» **WHAT THE EXERCISE ASKS**
Instruction for the data below: set down exactly the lines from the line with "(** ** Timed calls *)" to the line with "match samples with", inclusive, and no others.

:: TASK INPUT ::

(* ===== verification/BenchPipeline.v ===== *)
(** * The latency benchmarks (src/bench/bench_end_to_end.cpp)

    Every call is timed on its own with the steady clock of [Platform] and
    recorded in a histogram.  The main benchmark drives the whole pipeline,
    generator, risk, matching and market data, over generated orders. *)

From S2P Require Import Prelude Types Bitmap SlabPool Level HashMap Ladder OrderBook.
From S2P Require Import BookSpec Matching MatchSpec Liquidity Exchange BenchEngine Engine.
From S2P Require Import Risk Wire Protocol Sinks Publisher Text Platform Clock Replay Feed.
From S2P Require Import Double Histogram Generator.
From Stdlib Require Import SpecFloat.
From stdpp Require Import base tactics numbers list sets gmap.

Set Default Goal Selector "!".

Module BenchPipeline.
Import Matching Protocol Replay.

(** ** Timed calls *)

(** What a thread does, in order: clock readings and other work. *)
Inductive action (A : Type) :=
  | ReadClock
  | Did (a : A).
Arguments ReadClock {A}.
Arguments Did {A}.

Abbreviation log A := (list (action A)).

(** The calls between two readings of the component benchmarks. *)
Inductive call := AddOrder | CancelOrder | ClearFills | SubmitBuy | SubmitSell.

Section timing.
Context `{!TickPeriod}.

(** [Clock::now()] of a thread that has done [l]: what the clock shows may
    depend on everything done before. *)
Context (now : log call → Z).

(** [kSamples] timed rounds of the calls [acts], which together are [body]:
    a reading before, a reading after, and the time between them recorded. *)
Fixpoint timed {S : Type} (samples : nat) (acts : list call) (body : S → S) (s : S) (l : log call)
    (hist : Histogram.t) : S * log call * Histogram.t :=
  match samples with
  | O => (s, l, hist)
  | Datatypes.S samples =>
      let t0 := now l in
      let l := l ++ [ReadClock] in
      let s := body s in
      let l := l ++ (Did <$> acts) in
      let t1 := now l in
      let l := l ++ [ReadClock] in
      timed samples acts body s l (Histogram.record hist (Platform.elapsed_ns t0 t1))
  end.

(** Nothing between the readings. *)
Definition bench_measurement_overhead (samples : nat) : Histogram.t :=
  (timed samples [] id tt [] Histogram.create).2.

Section books.
Context (NumLevels MaxOrders : nat) {M : Type} `{!HashMap Z nat M}.

Definition make_limit (id : Z) (side : Side) (price qty : Z) : Order :=
  mkOrder id 1 1 (side_code side) Limit Day price qty qty 0 0.

(** An order added and cancelled again. *)
Definition add_and_cancel (b : OrderBook.t M) : OrderBook.t M :=
  let '(_, b) := OrderBook.add NumLevels b (make_limit 1 Buy 100 10) in
  (OrderBook.cancel b 1).2.

Definition bench_order_book_percentiles (samples : nat) : OrderBook.t M * log call * Histogram.t :=
  timed samples [AddOrder; CancelOrder] add_and_cancel (OrderBook.create NumLevels MaxOrders 1 0)
    [] Histogram.create.

Definition bench_matching_engine_percentiles (samples : nat)
    : BenchEngine.bench (M := M) * log call * Histogram.t :=
  timed samples [ClearFills; SubmitBuy; SubmitSell] (λ s, (BenchEngine.crossing NumLevels s).2)
    (BenchEngine.submit_next NumLevels Sell 10 (BenchEngine.start NumLevels MaxOrders)).2
    [] Histogram.create.
End books.

(** The time of each of [n] rounds of [acts] after [l]: from the reading
    before the calls to the reading after them. *)
Fixpoint times (acts : list call) (l : log call) (n : nat) : list Z :=
  match n with
  | O => []
  | S n =>
      let after := l ++ ReadClock :: (Did <$> acts) in
      Platform.elapsed_ns (now l) (now after) :: times acts (after ++ [ReadClock]) n
  end.

(** A loop of [n] timed rounds makes the calls and records [n] times. *)
Lemma timed_spec {S : Type} n acts (body : S → S) s l h :
  let '(s', _, h') := timed n acts body s l h in
  s' = Nat.iter n body s ∧ h' = foldl Histogram.record h (times acts l n).
Proof.
  revert s l h. induction n as [|n IH]; intros s l h; cbn [timed times]; [done|].
  rewrite <- (app_assoc l [ReadClock]). rewrite Nat.iter_succ_r. cbn [foldl]. apply IH.
Qed.

End timing.

(** [report_percentiles]; [None]: a percentile's rank is out of range. *)
Record counters := mkCounters {
  p50_ns : option spec_float;
  p99_ns : option spec_float;
  p99_9_ns : option spec_float;
  max_ns : spec_float;
  min_ns : spec_float;
  mean_ns : spec_float;
  samples_count : spec_float;
}.

Definition report_percentiles (h : Histogram.t) : counters := {|
  p50_ns := Double.of_Z <$> Histogram.percentile h (Double.of_Z 50);
  p99_ns := Double.of_Z <$> Histogram.percentile h (Double.of_Z 99);
  p99_9_ns := Double.of_Z <$>
    Histogram.percentile h (Double.div (Double.of_Z 999) (Double.of_Z 10));
  max_ns := Double.of_Z (Histogram.max h);
  min_ns := Double.of_Z (Histogram.min h);
  mean_ns := Histogram.mean h;
  samples_count := Double.of_Z (Histogram.count h);
|}.

(** ** The pipeline *)

Definition kNumLevels : nat := N.to_nat 4096.
Definition kMaxOrders : nat := N.to_nat 300000.
Definition kOrderCount : nat := N.to_nat 500000.
Definition kBasePrice : Z := 8800.
Definition kMidPrice : Z := 9000.
Definition kSpread : Z := 195.

Definition limits : Risk.Limits := Risk.mkLimits 1000000 10000000 (-1000000000000).

Definition generator_config : Generator.SyntheticConfig :=
  Generator.mkConfig 42 1 kMidPrice kSpread 1 100
    (Double.div (Double.of_Z 5) (Double.of_Z 100))
    (Double.div (Double.of_Z 5) (Double.of_Z 10))
    (Generator.mean_arrival_rate_per_sec Generator.default_config).

(** What the driver does for an order. *)
Inductive activity :=
  | Generate
  | Tick
  | Process (rq : request)
  | Record (ns : Z)
  | CheckCapacity.

Section pipeline.
Context {M R G : Type} `{!HashMap Z nat M} `{!HashMap Z Risk.ClientExposure R} `{!Random G}.
Context `{!TickPeriod} (now : log activity → Z).

(** [trace]: everything the thread has done, in order. *)
Record run_state := mkRun {
  replay : Replay.t M R InMemorySink.t;
  gen : Generator.t (G := G);
  clock : DeterministicClock.t;
  trace : log activity;
  hist : Histogram.t;
  capacity_rejections : Z;
}.

Definition start : run_state :=
  mkRun
    (Replay.create (Matching.create kNumLevels kMaxOrders 1 kBasePrice) (Risk.create limits)
       (Publisher.create InMemorySink.create (N.to_nat 65536)))
    (Generator.create generator_config) (DeterministicClock.create 0 1) [] Histogram.create 0.

(** The calls of the loop's body, each of which leaves its mark. *)

Definition generate (i : Z) (s : run_state) : NewOrderMessage * run_state :=
  let '(msg, g) := Generator.next_order (gen s) (u64 (i + 1)) (u32 (1 + Z.rem i 20)) in
  (msg, mkRun (replay s) g (clock s) (trace s ++ [Did Generate]) (hist s) (capacity_rejections s)).

Definition clock_tick (s : run_state) : Z * run_state :=
  let '(ts, c) := DeterministicClock.tick (clock s) in
  (ts, mkRun (replay s) (gen s) c (trace s ++ [Did Tick]) (hist s) (capacity_rejections s)).

Definition clock_now (s : run_state) : Z * run_state :=
  (now (trace s),
   mkRun (replay s) (gen s) (clock s) (trace s ++ [ReadClock]) (hist s) (capacity_rejections s)).

Definition process_order (msg : NewOrderMessage) (ts : Z) (s : run_state) : run_state :=
  mkRun (process_new_order kNumLevels (replay s) msg ts) (gen s) (clock s)
    (trace s ++ [Did (Process (ReqNew msg ts))]) (hist s) (capacity_rejections s).

Definition record_time (ns : Z) (s : run_state) : run_state :=
  mkRun (replay s) (gen s) (clock s) (trace s ++ [Did (Record ns)])
    (Histogram.record (hist s) ns) (capacity_rejections s).

Definition check_capacity (s : run_state) : run_state :=
  let near := (Z.of_nat kMaxOrders - 1 <=? OrderBook.order_count (book (matching (replay s))))%Z in
  mkRun (replay s) (gen s) (clock s) (trace s ++ [Did CheckCapacity]) (hist s)
    (if near then capacity_rejections s + 1 else capacity_rejections s)%Z.

(** The body of the loop for [i]. *)
Definition order_step (i : Z) (s : run_state) : run_state :=
  let '(msg, s) := generate i s in
  let '(ts, s) := clock_tick s in
  let '(t0, s) := clock_now s in
  let s := process_order msg ts s in
  let '(t1, s) := clock_now s in
  let s := record_time (Platform.elapsed_ns t0 t1) s in
  check_capacity s.

Fixpoint orders_loop (n : nat) (i : Z) (s : run_state) : run_state :=
  match n with
  | O => s
  | S n => orders_loop n (i + 1) (order_step i s)
  end.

:::

» **EXERCISE OUTPUT**
(** ** Timed calls *)

(** What a thread does, in order: clock readings and other work. *)
Inductive action (A : Type) :=
  | ReadClock
  | Did (a : A).
Arguments ReadClock {A}.
Arguments Did {A}.

Abbreviation log A := (list (action A)).

(** The calls between two readings of the component benchmarks. *)
Inductive call := AddOrder | CancelOrder | ClearFills | SubmitBuy | SubmitSell.

Section timing.
Context `{!TickPeriod}.

(** [Clock::now()] of a thread that has done [l]: what the clock shows may
    depend on everything done before. *)
Context (now : log call → Z).

(** [kSamples] timed rounds of the calls [acts], which together are [body]:
    a reading before, a reading after, and the time between them recorded. *)
Fixpoint timed {S : Type} (samples : nat) (acts : list call) (body : S → S) (s : S) (l : log call)
    (hist : Histogram.t) : S * log call * Histogram.t :=
  match samples with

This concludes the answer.